Female sexual steroids are known to modify the expression of various K+ channels and thus they can alter cardiac repolarization. In the present work, using conventional microelectrode techniques, action potential characteristics were studied in atrial myocardium isolated from virgin, late pregnant, early (1-3 days) post-partum and late (2-3 weeks) post-partum rabbits. No changes in action potential configuration were observed during pregnancy. However, the duration, overshoot and amplitude of action potentials were significantly increased in the early (1-3 days) post-partum period. Resting potential and maximum rate of depolarization remained unchanged.
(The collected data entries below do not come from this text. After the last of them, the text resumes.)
(* ===== verification/Random.v ===== *)
(** * Random: uniform random numbers (src/axiom/util_random.c)

    The generator is the linear congruential generator of POSIX: [nrand48] and
    [erand48] advance the 48-bit number held in the three shorts of [xsubi]. *)

From Stdlib Require Import QArith.
From S2P Require Import Prelude.
Local Open Scope Z_scope.

(** ** The generator of the C library *)
Definition lcg_a : Z := 0x5DEECE66D.
Definition lcg_c : Z := 0xB.

Definition lcg (x : Z) : Z := (lcg_a * x + lcg_c) mod 2 ^ 48.

(** ** State *)
Record nr_random_t := Random { xsubi0 : Z; xsubi1 : Z; xsubi2 : Z }.

Definition of_xsubi (r : nr_random_t) : Z := xsubi0 r + 2 ^ 16 * xsubi1 r + 2 ^ 32 * xsubi2 r.
Definition to_xsubi (x : Z) : nr_random_t :=
  Random (x mod 2 ^ 16) (x / 2 ^ 16 mod 2 ^ 16) (x / 2 ^ 32 mod 2 ^ 16).

(** The 31 high-order bits of the next number. *)
Definition nrand48 (r : nr_random_t) : Z * nr_random_t :=
  let x := lcg (of_xsubi r) in (Z.shiftr x 17, to_xsubi x).

(** The next number, as a fraction of 2^48. *)
Definition erand48 (r : nr_random_t) : Q * nr_random_t :=
  let x := lcg (of_xsubi r) in (x # 281474976710656, to_xsubi x).

(** ** Operations *)
Definition nr_random_create : nr_random_t := Random 0 0 0.

Definition nr_random_destroy (rnd_ptr : option (option nr_random_t)) : option (option nr_random_t) :=
  (λ _, None) <$> rnd_ptr.

Definition nr_random_seed (rnd : option nr_random_t) (seed : Z) : option nr_random_t :=
  (λ _, Random 0x330e (Z.land seed 0xffff) (Z.shiftr (Z.land seed 0xffffffff) 16)) <$> rnd.

Definition nr_random_create_from_seed (seed : Z) : option nr_random_t :=
  nr_random_seed (Some nr_random_create) seed.

Definition nr_random_seed_from_time (rnd : option nr_random_t) (now : Z) : option nr_random_t :=
  nr_random_seed rnd now.

Definition NR_RANDOM_MAX_EXCLUSIVE_LIMIT : Z := 2 ^ 31.

(** Up to [2 ^ k] rounds of a loop whose body goes on with [inl] and ends with
    [inr]. *)
Fixpoint rounds {S R : Type} (k : nat) (body : S → S + R) (s : S) : S + R :=
  match k with
  | O => body s
  | S k => match rounds k body s with inl s => rounds k body s | r => r end
  end.

Definition draw (largest_multiple max_exclusive : Z) (r : nr_random_t) : nr_random_t + (Z * nr_random_t) :=
  let '(x, r) := nrand48 r in
  if x <? largest_multiple then inr (x mod max_exclusive, r) else inl r.

(** The generator has a period of 2^48, after which the loop would never end:
    [None]. *)
Definition nr_random_range (rnd : option nr_random_t) (max_exclusive : Z) : option (Z * option nr_random_t) :=
  match rnd with
  | None => Some (0, None)
  | Some r =>
      if (max_exclusive <=? 1) || (NR_RANDOM_MAX_EXCLUSIVE_LIMIT <? max_exclusive) then Some (0, rnd)
      else
        let largest_multiple :=
          NR_RANDOM_MAX_EXCLUSIVE_LIMIT - NR_RANDOM_MAX_EXCLUSIVE_LIMIT mod max_exclusive in
        match rounds 48 (draw largest_multiple max_exclusive) r with
        | inr (x, r) => Some (x, Some r)
        | inl _ => None
        end
  end.

Arguments nr_random_range _ _ : simpl never.

Definition nr_random_real (rnd : option nr_random_t) : Q * option nr_random_t :=
  match rnd with
  | None => ((-1 # 1)%Q, None)
  | Some r => let '(x, r) := erand48 r in (x, Some r)
  end.

(** ** The period

    The generator modulo [2 ^ k] visits every residue within [2 ^ k] steps:
    [lcg_a] is 1 modulo 4 and [lcg_c] is odd. *)
Section period.
Implicit Types (n k : nat) (x t : Z).

Definition step (x : Z) : Z := lcg_a * x + lcg_c.

(** The sum of the first [n] powers of [lcg_a]. *)
Fixpoint geo (n : nat) : Z := match n with O => 0 | S n => lcg_a * geo n + 1 end.

Lemma geo_pow n : lcg_a ^ Z.of_nat n = (lcg_a - 1) * geo n + 1.
Proof.
  induction n as [|n IH]; [done|]. cbn [geo]. replace (Z.of_nat (S n)) with (1 + Z.of_nat n) by lia.
  rewrite Z.pow_add_r, IH, Z.pow_1_r by lia. ring.
Qed.

Lemma step_iter n x : Nat.iter n step x = x + geo n * ((lcg_a - 1) * x + lcg_c).
Proof.
  induction n as [|n IH]; [cbn; ring|]. change (Nat.iter (S n) step x) with (step (Nat.iter n step x)).
  rewrite IH. unfold step. cbn [geo]. ring.
Qed.

Lemma geo_add n m : geo (n + m) = lcg_a ^ Z.of_nat m * geo n + geo m.
Proof.
  induction m as [|m IH]; [rewrite Nat.add_0_r; change (Z.of_nat 0) with 0; rewrite Z.pow_0_r; cbn [geo]; ring|].
  rewrite Nat.add_succ_r. cbn [geo]. rewrite IH. replace (Z.of_nat (S m)) with (1 + Z.of_nat m) by lia.
  rewrite Z.pow_add_r, Z.pow_1_r by lia. ring.
Qed.

(** The sum of [2 ^ k] powers is an odd multiple of [2 ^ k]. *)
Lemma geo_pow2 k : ∃ m, geo (2 ^ k) = 2 ^ Z.of_nat k * (2 * m + 1).
Proof.
  induction k as [|k [m IH]]; [by exists 0|].
  replace (2 ^ S k)%nat with (2 ^ k + 2 ^ k)%nat by (simpl; lia).
  rewrite geo_add, geo_pow, IH. replace (Z.of_nat (S k)) with (1 + Z.of_nat k) by lia.
  rewrite Z.pow_add_r by lia. change (2 ^ 1) with 2.
  set (p := 2 ^ Z.of_nat k). set (o := 2 * m + 1).
  (* (a^n + 1) = (a - 1) p o + 2, half of which is odd *)
  exists (m + (lcg_a - 1) / 4 * p * o * o). replace (lcg_a - 1) with (4 * ((lcg_a - 1) / 4)) at 1 by done.
  generalize ((lcg_a - 1) / 4). intros q. subst o. ring.
Qed.

Lemma iter_reaches k x t : ∃ n, (n < 2 ^ k)%nat ∧ Nat.iter n step x mod 2 ^ Z.of_nat k = t mod 2 ^ Z.of_nat k.
Proof.
  revert x. induction k as [|k IH]; intros x; [exists O; split; [simpl; lia|by rewrite !Z.mod_1_r]|].
  destruct (IH x) as (n & Hn & Hmod). set (y := Nat.iter n step x) in *.
  replace (Z.of_nat (S k)) with (Z.of_nat k + 1) in * by lia. rewrite Z.pow_add_r by lia. change (2 ^ 1) with 2.
  set (p := 2 ^ Z.of_nat k) in *. assert (0 < p) by (apply Z.pow_pos_nonneg; lia).
  assert (∃ d, y = t + p * d) as [d Hd].
  { exists (y / p - t / p). pose proof (Z.div_mod y p). pose proof (Z.div_mod t p). lia. }
  pose proof (Z.div_mod d 2 ltac:(lia)) as Hd2. pose proof (Z.mod_pos_bound d 2 ltac:(lia)).
  destruct (decide (d mod 2 = 0)) as [Hev|Hodd].
  - exists n. split; [simpl; lia|]. fold y. rewrite Hd. replace d with (2 * (d / 2)) by lia.
    replace (t + p * (2 * (d / 2))) with (t + d / 2 * (p * 2)) by ring. apply Z.mod_add. lia.
  - exists (2 ^ k + n)%nat. split; [simpl; lia|]. rewrite Nat.iter_add. fold y. rewrite step_iter.
    destruct (geo_pow2 k) as [m ->]. fold p.
    assert (∃ q, (lcg_a - 1) * y + lcg_c = 2 * q + 1) as [q ->].
    { exists ((lcg_a - 1) / 2 * y + 5). replace (lcg_a - 1) with (2 * ((lcg_a - 1) / 2)) at 1 by done.
      unfold lcg_c. ring. }
    rewrite Hd. replace d with (2 * (d / 2) + 1) by lia.
    replace (t + p * (2 * (d / 2) + 1) + p * (2 * m + 1) * (2 * q + 1))
      with (t + (d / 2 + m * (2 * q + 1) + q + 1) * (p * 2)) by ring. apply Z.mod_add. lia.
Qed.
End period.

(** ** The loop of [nr_random_range] ends *)
Section rounds.
Context {S R : Type} (body : S → S + R) (f : S → S) (Hf : ∀ s s', body s = inl s' → s' = f s).

Lemma rounds_inl k s s' : rounds k body s = inl s' →
  s' = Nat.iter (2 ^ k) f s ∧ ∀ i, (i < 2 ^ k)%nat → ∃ t, body (Nat.iter i f s) = inl t.
Proof.
  revert s s'. induction k as [|k IH]; intros s s' Hr; cbn [rounds] in Hr.
  - split; [by apply Hf|]. intros i Hi. simpl in Hi. replace i with O by lia. by exists s'.
  - destruct (rounds k body s) as [s1|] eqn:E1; [|done].
    destruct (IH _ _ E1) as [-> H1]. destruct (IH _ _ Hr) as [-> H2].
    assert (2 ^ Datatypes.S k = 2 ^ k + 2 ^ k)%nat as E by (simpl; lia). rewrite E.
    split; [by rewrite Nat.iter_add|]. intros i Hi. destruct (decide (i < 2 ^ k)%nat) as [Hlt|Hge]; [by apply H1|].
    destruct (H2 (i - 2 ^ k)%nat) as [t Ht]; [lia|]. exists t. rewrite <-Nat.iter_add in Ht.
    by replace (i - 2 ^ k + 2 ^ k)%nat with i in Ht by lia.
Qed.

Lemma rounds_inr k s (P : R → Prop) : (∀ s r, body s = inr r → P r) →
  (∃ n r, (n < 2 ^ k)%nat ∧ body (Nat.iter n f s) = inr r) → ∃ r, rounds k body s = inr r ∧ P r.
Proof.
  intros HP (n & r & Hn & Hb). destruct (rounds k body s) as [s'|r'] eqn:E.
  - destruct (rounds_inl _ _ _ E) as [_ Hi]. destruct (Hi n Hn) as [t Ht]. congruence.
  - exists r'. split; [done|]. clear Hn Hb. revert s E. induction k as [|k IH]; intros s E; [by eapply HP|].
    cbn [rounds] in E. destruct (rounds k body s) as [s1|r1] eqn:E1; [by eapply IH|]. simplify_eq. by eapply IH.
Qed.
End rounds.

Definition next (r : nr_random_t) : nr_random_t := to_xsubi (lcg (of_xsubi r)).

Lemma of_to_xsubi x : 0 ≤ x < 2 ^ 48 → of_xsubi (to_xsubi x) = x.
Proof.
  intros Hx. unfold of_xsubi, to_xsubi. cbn [xsubi0 xsubi1 xsubi2].
  change (2 ^ 16) with 65536. change (2 ^ 32) with (65536 * 65536). change (2 ^ 48) with (65536 * (65536 * 65536)) in Hx.
  rewrite <-Z.div_div by lia. Z.to_euclidean_division_equations. lia.
Qed.

Lemma step_mod m x y : x mod m = y mod m → (lcg_a * x + lcg_c) mod m = step y mod m.
Proof.
  intros E. unfold step. rewrite <-(Zplus_mod_idemp_l (lcg_a * x)), <-(Zmult_mod_idemp_r x), E.
  by rewrite Zmult_mod_idemp_r, Zplus_mod_idemp_l.
Qed.

Lemma next_iter n r : of_xsubi (Nat.iter n next r) mod 2 ^ 48 = Nat.iter n step (of_xsubi r) mod 2 ^ 48.
Proof.
  induction n as [|n IH]; [done|].
  change (Nat.iter (S n) next r) with (next (Nat.iter n next r)).
  change (Nat.iter (S n) step (of_xsubi r)) with (step (Nat.iter n step (of_xsubi r))).
  unfold next. rewrite of_to_xsubi by (apply Z.mod_pos_bound; lia). unfold lcg.
  rewrite Z.mod_mod by lia. by apply step_mod.
Qed.

Definition short (x : Z) : Prop := 0 ≤ x < 2 ^ 16.
Definition wf_random (r : nr_random_t) : Prop := short (xsubi0 r) ∧ short (xsubi1 r) ∧ short (xsubi2 r).

Lemma to_xsubi_wf x : wf_random (to_xsubi x).
Proof. repeat split; apply Z.mod_pos_bound; lia. Qed.

Lemma draw_result l m r x r' : 0 < m → draw l m r = inr (x, r') → 0 ≤ x < m ∧ wf_random r'.
Proof.
  intros Hm. unfold draw, nrand48. destruct (Z.ltb_spec (Z.shiftr (lcg (of_xsubi r)) 17) l); [|done].
  intros [= <- <-]. split; [apply Z.mod_pos_bound; lia|apply to_xsubi_wf].
Qed.

Lemma range_returns r m : 1 < m ≤ NR_RANDOM_MAX_EXCLUSIVE_LIMIT →
  ∃ x r', nr_random_range (Some r) m = Some (x, Some r') ∧ 0 ≤ x < m ∧ wf_random r'.
Proof.
  unfold NR_RANDOM_MAX_EXCLUSIVE_LIMIT. intros Hm. unfold nr_random_range.
  destruct (Z.leb_spec m 1); [lia|]. destruct (Z.ltb_spec NR_RANDOM_MAX_EXCLUSIVE_LIMIT m); [unfold NR_RANDOM_MAX_EXCLUSIVE_LIMIT in *; lia|].
  cbn [orb]. set (l := NR_RANDOM_MAX_EXCLUSIVE_LIMIT - _).
  assert (0 < l) as Hl by (pose proof (Z.mod_pos_bound NR_RANDOM_MAX_EXCLUSIVE_LIMIT m); unfold l, NR_RANDOM_MAX_EXCLUSIVE_LIMIT in *; lia).
  destruct (rounds_inr (draw l m) next ltac:(unfold draw, nrand48; intros s s'; by case_match; intros [= <-]) 48 r
    (λ '(x, r'), 0 ≤ x < m ∧ wf_random r')) as ([x r'] & -> & ?).
  - intros s [x r'] Hd. apply (draw_result l m s); [lia|done].
  - destruct (iter_reaches 48 (step (of_xsubi r)) 0) as (n & Hn & Hz). exists n.
    change (2 ^ Z.of_nat 48) with (2 ^ 48) in Hz. rewrite Z.mod_0_l in Hz by done.
    assert (lcg (of_xsubi (Nat.iter n next r)) = 0) as Hx.
    { unfold lcg. rewrite <-Hz. change (step (of_xsubi r)) with (Nat.iter 1 step (of_xsubi r)).
      rewrite <-Nat.iter_add, Nat.add_1_r. rewrite <-next_iter.
      change (Nat.iter (S n) next r) with (next (Nat.iter n next r)). unfold next.
      rewrite of_to_xsubi by (apply Z.mod_pos_bound; lia). unfold lcg. by rewrite Z.mod_mod. }
    unfold draw, nrand48. rewrite Hx. change (Z.shiftr 0 17) with 0. destruct (Z.ltb_spec 0 l); [|lia]. by eexists.
  - by exists x, r'.
Qed.

Lemma range_some r m : ∃ x r', nr_random_range (Some r) m = Some (x, Some r').
Proof.
  destruct (decide (1 < m ≤ NR_RANDOM_MAX_EXCLUSIVE_LIMIT)) as [Hm|Hm].
  - destruct (range_returns r m Hm) as (x & r' & ? & _). eauto.
  - exists 0, r. unfold nr_random_range.
    destruct (Z.leb_spec m 1), (Z.ltb_spec NR_RANDOM_MAX_EXCLUSIVE_LIMIT m); try done. lia.
Qed.

(** [nr_random_range] always returns, and in range. Whatever the state of
    the generator and the bound, the loop that rejects the draws above the largest multiple of the bound meets a
    draw it accepts before the generator is back where it started; the number returned is below the bound, and
    it is 0 without a generator and for a bound of at most 1 or above the limit, where no number is drawn. *)
Theorem nr_random_range_returns (rnd : option nr_random_t) (m : Z) :
  ∃ x rnd', nr_random_range rnd m = Some (x, rnd') ∧
    match rnd with
    | Some r =>
        if decide (1 < m ≤ NR_RANDOM_MAX_EXCLUSIVE_LIMIT)
        then 0 ≤ x < m ∧ ∃ r', rnd' = Some r' ∧ wf_random r'
        else x = 0 ∧ rnd' = rnd
    | None => x = 0 ∧ rnd' = None
    end.
Proof.
  destruct rnd as [r|]; [|by exists 0, None]. destruct (decide _) as [Hm|Hm].
  - destruct (range_returns r m Hm) as (x & r' & -> & ? & ?). eauto 10.
  - exists 0, (Some r). split; [|done]. unfold nr_random_range.
    destruct (Z.leb_spec m 1), (Z.ltb_spec NR_RANDOM_MAX_EXCLUSIVE_LIMIT m); try done. lia.
Qed.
The observed changes were transient, normal action potential characteristics were obtained at weeks 2-3 post-partum. 4-aminopyridine (1 mmol L(-1)). caused a marked lengthening of action potential duration in all preparations obtained from non-pregnant and pregnant rabbits, whereas this 4-aminopyridine-induced prolongation was moderate in those preparations excised from the hearts of early post-partum animals. Action potential configuration was not affected by pinacidil (10 micromol L(-1)) or glibenclamide (5 micromol L(-1)) in non-pregnant or pregnant animals. In preparations obtained from early post-partum rabbits, pinacidil significantly shortened action potential duration, which was reverted by glibenclamide. The lengthening of action potential duration together with the decreased sensitivity to 4-aminopyridine observed in early post-partum animals may probably be caused by reduction of the transient outward K+ current at this stage. The results also suggest that electrophysiological alterations in the early post-partum period may probably be more pronounced than those associated with pregnancy itself.